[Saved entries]
(** * Valshi: the ingestion-and-detection engine of [app.py]

    A shallow embedding of the part of [app.py] that polls the Kalshi trade
    feed, tags unusual trades, stores them and fans alerts out to
    subscribers, together with the properties of that code.

    Conventions of the embedding.
    - Python [int] is [Z]; Python [float] (prices, notionals, thresholds,
      medians) is an exact rational [Q], so rounding, infinities and NaN are
      not represented.
    - A raw trade (a [Dict[str, Any]] decoded from JSON) is a record with one
      optional field per key that the code reads; [None] stands for a key
      that is absent or [null]: the code reads the keys through
      [get(..) or ..], which treats the two alike.  The one place that tells
      them apart is the identifier synthesised for a trade without [id],
      where [null] would be printed as [None]; there [None] stands for an
      absent key only.  Identifiers, symbols and timestamps are text (a
      number in a timestamp field is its decimal text, of ASCII digits),
      counts are integers, prices are numbers.  Values on which [int()] or
      [float()] would raise inside [trade_core_fields] (a price or count
      that is a text such as [abc]) are not represented: on them the
      exception leaves [ingest_loop].
    - The SQLite tables are explicit values: [prints] is a list of rows in
      insertion order, [stats] and [meta] are finite maps.  Every statement
      is committed at once in the source, so a store value is the committed
      state.
    - The network, the wall clock and the Telegram transport are oracles
      supplied from outside; exceptions are explicit results.
    - The market title shown in an alert ([get_market_title]) is a
      display-only lookup that never raises; it is left out of the alerts,
      and its requests appear only as [CallTitle] among the calls of the
      fetcher. *)

From Stdlib Require Import ZArith QArith String Ascii List Bool Lia.
From stdpp Require Import gmap strings list sorting pretty.
Import ListNotations.

Local Open Scope string_scope.
Local Open Scope list_scope.
Local Open Scope Z_scope.

(** ** Configuration *)

(** [FALLBACK] is a literal of the source.  [PRIMARY], [DEFAULT_THRESH] and
    the host list are read from the process environment at start-up: they are
    fields of the configuration record below. *)
Definition FALLBACK : string := "https://api.elections.kalshi.com/trade-api/v2".

Record Config := {
  PRIMARY : string;
  KALSHI_BASE_URL_set : bool;
  DEFAULT_THRESH : Q
}.

(** [self.hosts] as computed by [KalshiHTTP.__init__]. *)
Definition config_hosts (cfg : Config) : list string :=
  if KALSHI_BASE_URL_set cfg then [PRIMARY cfg] else [PRIMARY cfg; FALLBACK].

(** ** Data of the feed *)

(** A raw trade as delivered by the feed.  For the three price keys, [None]
    is an absent key, [Some None] a key that is present with [null] and
    [Some (Some q)] a number. *)
Record RawTrade := {
  tr_id : option string;
  tr_trade_id : option string;
  tr_ticker : option string;
  tr_market : option string;
  tr_created_time : option string;
  tr_ts : option string;
  tr_side : option string;
  tr_direction : option string;
  tr_count : option Z;
  tr_size : option Z;
  tr_yes_price_dollars : option (option Q);
  tr_yes_price : option (option Q);
  tr_price : option (option Q)
}.

(** The JSON object of a [/markets/trades] answer: the three keys that
    [fetch_trades_since] looks at. *)
Record Json := {
  j_trades : list RawTrade;
  j_data : list RawTrade;
  j_results : list RawTrade
}.

(** ** HTTP layer: [KalshiHTTP] *)

(** The query parameters the code ever sends; [None] is an absent key. *)
Record Params := {
  p_limit : option Z;
  p_min_ts : option Z;
  p_status : option string
}.

Record Request := {
  rq_host : string;
  rq_path : string;
  rq_params : Params
}.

EXERCISE
From the line holding "Definition config_hosts (cfg" to the line holding "tr_yes_price_dollars : option (option Q);", inclusive, restate each line above exactly as written.

EXPECTED OUTPUT
Definition config_hosts (cfg : Config) : list string :=
  if KALSHI_BASE_URL_set cfg then [PRIMARY cfg] else [PRIMARY cfg; FALLBACK].

(** ** Data of the feed *)

(** A raw trade as delivered by the feed.  For the three price keys, [None]
    is an absent key, [Some None] a key that is present with [null] and
    [Some (Some q)] a number. *)
Record RawTrade := {
  tr_id : option string;
  tr_trade_id : option string;
  tr_ticker : option string;
  tr_market : option string;
  tr_created_time : option string;
  tr_ts : option string;
  tr_side : option string;
  tr_direction : option string;
  tr_count : option Z;
  tr_size : option Z;
  tr_yes_price_dollars : option (option Q);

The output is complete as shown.